Dinamika dalam Diam: Tiga Film Pendek Yosep Anggi Noen


Yosep Anggi Noen
Ada keuntungan tersendiri menonton sekaligus tiga film pendek dari seorang sutradara. Itulah yang kualami saat nonton film-film Yosep Anggi Noen yang mengisi salah satu program 10th Jogja-NETPAC Asian Film Festival (JAFF) 2015. Siang itu, Rabu (3/12), di Taman Budaya, Yogyakarta, diputar "Genre Sub Genre" (2014), "Kisah Cinta yang Asu" (2015), dan "Rumah" (2015). Dengan menontonnya berturut-turut sekali duduk, segera mengemuka "tanda tangan" sang sutradara: kamera yang diam, alias hemat gerak. Kamera statis, yang menawarkan hanya satu sudut pengambilan gambar atas adegan.

"Genre Sub Genre" terdiri atas empat segmen pendek. Pertama, kita mengikuti seorang sopir mengendarai mobilnya. Kita ikut melongok dari bahunya jalan berliku yang dilewati pada malam gelap. Sampai mobil tiba-tiba terhenti. Ternyata ada pohon tumbang. Ada penduduk membawa parang, memapras pohon itu, sampai mobil bisa lewat lagi. Kedua, pemandangan sebentang tanah lapang, dengan pohon persis di tengahnya. Sejumlah bocah asyik bermain. Lalu, ada kereta lewat. Anak-anak itu seakan tak peduli karena, sesudah kereta berlalu, mereka masih asyik bermain, seakan tak terganggu. Ketiga, pemandangan hutan di tepi danau. Diam. Tak terdeteksi gerak apa pun. Penonton seperti diajak memelototi wallpaper laptop selama beberapa menit. Keempat, pemandangan sebuah danau, sebuah kapal seperti kapal kertas raksasa melintas dari ujung kiri sampai ke tengah danau, lalu balik lagi ke kiri. Bagian ini entah kenapa mengingatkanku pada puisi Sapardi Djoko Damono, "Perahu Kertas".

"Kisah Cinta yang Asu" menampilkan seorang perempuan dengan tiga peran. Pertama, ia seorang pacar. Kedua, ia pelacur. Ketiga, ia penulis skor di tempat bola sodok. Pacarnya tahu belaka ia pelacur, dan ia leluasa membicarakan pernik-pernik pelacuran dengan rekan-rekan seprofesi. Namun, tampaknya ia hendak memasang sekat di antara ketiga perannya. Di rumah biliar, ia bukan pelacur. Maka, saat ada laki-laki mencemol bokongnya, ia mendesis, "Mbok tanganmu kuwi disekolahke!" (Semua dialog berlangsung dalam bahasa Jawa). Sebagai pelacur, ia mengenakan berbagai kostum menuruti permintaan pelanggan: siswi SMA, pramugari, Tarzan. Pacarnya berkomentar, untuk apa berkostum aneh-aneh, toh tidak sepadan dengan bayarannya, toh yang dia jual adalah tubuhnya. "Dadi lonte kuwi mbok biasa wae," kata lelaki itu. Ia mendelik bengis. Dunia pelacuran tampaknya menjadi ruang ekspresi dan eksplorasi keperempuanan baginya. Dan, sang pacar boleh tahu profesinya, tetapi tidak berarti berhak mencampuri jeroan profesinya itu. Di luar itu, film ini menegaskan kembali: artis-artis Jogja itu seperti tetangga sebelah (kalau artis Jakarta, mirip seleb).

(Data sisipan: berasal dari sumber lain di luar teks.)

(** C2. The code at the failing input: the backend is down, the cache is
    empty, chunk 0 is dispatched. The result carries the error marker and
    no cache file exists afterwards, as before the attempt. *)
Theorem failed_attempt_leaves_no_cache_file :
  let c := [Scenario.file "a.py" 7] in
  let w := Scenario.empty_world in
  analyze_chunk Scenario.backend_down 0 c w
  = ((0%nat, "ERROR: Ollama failed - connection refused", false),
     called (analysis_prompt c) w)
  ∧ cache_dir (analyze_chunk Scenario.backend_down 0 c w).2 !! cache_file 0 = None
  ∧ cache_dir (analyze_chunk Scenario.backend_down 0 c w).2 = cache_dir w.
Proof. by vm_compute. Qed.

(** ** The synthesizer *)

Lemma sort_analyses_perm (analyses : list analysis) :
  sort_analyses analyses ≡ₚ analyses.
Proof. apply sort_perm. Qed.

Lemma sort_analyses_ascending (analyses : list analysis) :
  StronglySorted (λ a b, (chunk_id_of a ≤ chunk_id_of b)%nat)
    (sort_analyses analyses).
Proof.
  pose proof (sort_sorted (λ x : analysis, Z.of_nat (chunk_id_of x)) false analyses)
    as Hsorted.
  unfold sort_analyses.
  induction Hsorted as [|a l Hl IH Ha]; constructor; [done|].
  eapply Forall_impl; [exact Ha|].
  unfold PySort.key_order. intros b. lia.
Qed.
(** * Event-Ease: the authentication and authorization core

    A shallow embedding of [app/core/security.py] (password hashing, token
    issuance, token verification, identity resolution, role gate) and of
    the error path of two route handlers of [app/api/api_user.py],
    together with the properties the specification states about them.

    Conventions.
    - A Python call that may raise is a value of [result]: [Ok v] for a
      normal return, [Raise e] for an exception [e] that leaves the call.
    - The wall clock ([datetime.utcnow()], the clock PyJWT reads) is an
      explicit argument [now], counted in microseconds since the epoch,
      the resolution of [datetime]; a [timedelta] is a number of
      microseconds.  The [exp] claim a token carries is a NumericDate, a
      number of whole seconds.
    - [settings], the database session and the role repository are
      arguments, not globals. *)

From Stdlib Require Import ZArith Lia Ascii.
From stdpp Require Import base decidable option list strings gmap.

Local Open Scope Z_scope.

(** ** Exceptions and results *)

(** The subclasses of [jwt.PyJWTError] that [jwt.decode] raises. *)
Inductive JWTErrorKind :=
| DecodeError
| InvalidAlgorithmError
| InvalidSignatureError
| ExpiredSignatureError.

Inductive Exception :=
| HTTPException (status_code : Z) (detail : string)
| PyJWTError (kind : JWTErrorKind)
| ValidationError
| UnknownHashError
| HashValueError
| PasswordSizeError
| PasswordValueError
| TypeError.

Inductive result (A : Type) :=
| Ok (a : A)
| Raise (e : Exception).
Arguments Ok {A} a.
Arguments Raise {A} e.

(** Sequencing: the first exception raised ends the computation.  With
    these instances [x ← c; k] is stdpp's notation for it. *)
Global Instance result_ret : MRet result := fun A a => Ok a.
Global Instance result_bind : MBind result := fun A B k c =>
  match c with
  | Ok a => k a
  | Raise e => Raise e
  end.

(** [try: body / except <caught>: handler]: an exception of a caught class
    is replaced by the handler's outcome, any other one propagates. *)
Definition try_except {A} (body : result A) (caught : Exception → bool)
    (handler : result A) : result A :=
  match body with
  | Ok a => Ok a
  | Raise e => if caught e then handler else Raise e
  end.

Global Instance JWTErrorKind_eq_dec : EqDecision JWTErrorKind.
Proof. solve_decision. Defined.
Global Instance Exception_eq_dec : EqDecision Exception.
Proof. solve_decision. Defined.

(** ** Data model *)

(** Modelled from the spec: the class [app.models.model_user.User] is not
    part of the sources.  The code reads [id] and [user_name]; the
    specification's data model adds the password hash and the
    active/locked status flag. *)
Record User := {
  id : Z;
  user_name : string;
  hash_password : string;
  is_active : bool
}.

Global Instance User_eq_dec : EqDecision User.
Proof. solve_decision. Defined.

(** A JSON claim value, as a Python object: [None], a [str] or an
    [int]. *)
Inductive JVal :=
| VNone
| VStr (s : string)
| VInt (n : Z).

Global Instance JVal_eq_dec : EqDecision JVal.
Proof. solve_decision. Defined.

(** A value of the dictionary handed to [jwt.encode]: a JSON value or a
    [datetime] (microseconds since the epoch). *)
Inductive PyVal :=
| Json (v : JVal)
| Datetime (t : Z).

Global Instance PyVal_eq_dec : EqDecision PyVal.
Proof. solve_decision. Defined.

(** [timedelta(seconds=n)] *)
Definition timedelta_seconds (n : Z) : Z := n * 1000000.

(** [timegm(d.utctimetuple())]: the whole seconds of a [datetime], its
    microseconds dropped. *)
Definition timestamp (t : Z) : Z := t `div` 1000000.

(** The fields of [app.core.config.settings] that the core reads. *)
Record Settings := {
  SECRET_KEY : string;
  SECURITY_ALGORITHM : string;
  ACCESS_TOKEN_EXPIRE_SECONDS : Z
}.

(** ** Strings, the Python way *)

(** [s[:n]] *)
Fixpoint str_take (n : nat) (s : string) : string :=
  match n, s with
  | S n', String c s' => String c (str_take n' s')
  | _, _ => ""
  end.

(** [s[n:]] *)
Fixpoint str_drop (n : nat) (s : string) : string :=
  match n, s with
  | S n', String _ s' => str_drop n' s'
  | _, _ => s
  end.

(** [all(p(c) for c in s)] *)
Fixpoint str_all (p : ascii → bool) (s : string) : bool :=
  match s with
  | EmptyString => true
  | String c s' => p c && str_all p s'
  end.

(** [s[len(prefix):]] when [s.startswith(prefix)] *)
Fixpoint strip_prefix (prefix s : string) : option string :=
  match prefix, s with
  | EmptyString, _ => Some s
  | String a prefix', String b s' =>
      if decide (a = b) then strip_prefix prefix' s' else None
  | String _ _, EmptyString => None
  end.

(** ** passlib: [CryptContext(schemes=["bcrypt"])]

    passlib is a third-party library, not part of the repository; this
    is a model of the behaviour of its bcrypt handler that the module
    relies on.  A bcrypt hash in modular crypt format is
    [ident ++ cost ++ "$" ++ salt ++ checksum], with a two-digit cost
    from 04 to 31, 22 salt characters and 31 checksum characters of the
    bcrypt base-64 alphabet.  The Blowfish computation itself is the
    parameter [bcrypt ident cost salt secret] of the functions that use
    it.  Exceptions: [UnknownHashError] is passlib's; [HashValueError]
    stands for the [ValueError] the bcrypt handler raises while it reads
    a hash string (a malformed hash, a cost out of range, a bad salt or
    checksum); [PasswordSizeError] and [PasswordValueError] are passlib's
    refusals of a secret that is too long or contains a NUL byte. *)
Module Passlib.

Definition ident_values : list string :=
  ["$2$"; "$2a$"; "$2x$"; "$2y$"; "$2b$"].

Definition hash64_chars : string :=
  "./ABCDEFGHIJKLMNOPQRSTUVWXYZabcdefghijklmnopqrstuvwxyz0123456789".

Definition is_hash64 (c : ascii) : bool :=
  bool_decide (c ∈ String.list_ascii_of_string hash64_chars).

(** A string of [n] characters of the bcrypt alphabet. *)
Definition hash64_of_length (n : nat) (s : string) : bool :=
  bool_decide (String.length s = n) && str_all is_hash64 s.

(** A cost field: two decimal digits, of value 4 to 31. *)
Definition valid_cost (cost : string) : bool :=
  match cost with
  | String a (String b EmptyString) =>
      match Ascii.is_nat a, Ascii.is_nat b with
      | Some x, Some y => bool_decide (4 ≤ 10 * x + y ≤ 31)%nat
      | _, _ => false
      end
  | _ => false
  end.

(** [MAX_PASSWORD_SIZE] *)
Definition max_password_size : nat := 4096.

(** No NUL byte in the secret. *)
Definition nul_free (secret : string) : bool :=
  str_all (λ c, bool_decide (c ≠ "000"%char)) secret.

(** [validate_secret(secret)] *)
Definition validate_secret (secret : string) : result unit :=
  if bool_decide (String.length secret ≤ max_password_size)%nat
  then Ok tt
  else Raise PasswordSizeError.

Record BcryptHash := {
  ident : string;
  rounds : string;
  salt : string;
  checksum : string
}.

(** What a well-formed bcrypt hash string is. *)
Definition well_formed (hash : string) : Prop :=
  ∃ i cost salt chk,
    i ∈ ident_values ∧ i ≠ "$2x$" ∧ valid_cost cost = true ∧
    hash64_of_length 22 salt = true ∧ hash64_of_length 31 chk = true ∧
    hash = i +:+ cost +:+ "$" +:+ salt +:+ chk.

(** [_parse_ident]: the first known prefix of the hash, and the rest. *)
Fixpoint parse_ident (idents : list string) (hash : string)
    : option (string * string) :=
  match idents with
  | [] => None
  | i :: idents' =>
      match strip_prefix i hash with
      | Some tail => Some (i, tail)
      | None => parse_ident idents' hash
      end
  end.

"Rumah", berlatar Okinawa, memotret seorang perempuan yang bekerja menerima telepon di pusat informasi setempat. Ia tampak jelas bosan dengan pekerjaan yang tak jelas manfaatnya dan ketinggalan zaman itu (siapa yang masih menelepon untuk mencari informasi selain orang-orang sepuh?). Sampai suatu ketika ia mengadakan perjalanan, untuk pulang, untuk bertemu dengan ayahnya.


Sutradara yang anu
Tiga film dengan sajian cerita (kalau boleh dibilang begitu) yang amat berbeda, nyatanya digerakkan oleh napas yang sama: kamera yang diam, seperti mata orang yang tengah bermeditasi, merekam segala yang bergerak di depannya, tanpa reaksi.

"Genre Sub Genre" menjadi pengantar yang pas untuk gaya ini. Di bagian pertama, kamera terkesan bergerak, namun sebenarnya sekadar mengikuti liuk gerakan mobil. Di tiga bagian lainnya, kamera diam menyajikan adegan (kalau ada; di bagian ketiga, tidak ada adegan apa pun) yang berlangsung dalam bingkai. Aku jadi membandingkannya dengan situasi awal ketika orang mulai berkenalan dengan gambar bergerak. Konon, saat itu orang sampai berhamburan ke luar dari bioskop ketika menyaksikan adegan sepur memasuki stasiun. Karena mengira sepur bakal menabrak mereka. Gambar bergerak memberikan sensasi heboh. Kini, seratus tahun lebih kemudian, perfilman berkembang sedemikian pesat, gambar-gambar bergerak begitu gesit dan lincah. Nah, Anggi seakan melakukan rekonstruksi terbalik. Ia mengajak penonton masa kini--yang tentu sudah terbiasa dengan berbagai kecanggihan sudut pengambilan gambar--kembali pada kebersahajaan: berdiam diri, nyaris bermeditasi, menyimak, mungkin merenungkan, pemandangan dan adegan yang juga cenderung minimalis. Dan, dalam diam itu, adegan yang minimalis jadi terasa begitu dinamis, sarat dengan berbagai potensi pemaknaan. Kamera yang bergeming tidak mengeksploitasi emosi, sekadar memaparkannya, membiarkan penonton mencernanya sendiri.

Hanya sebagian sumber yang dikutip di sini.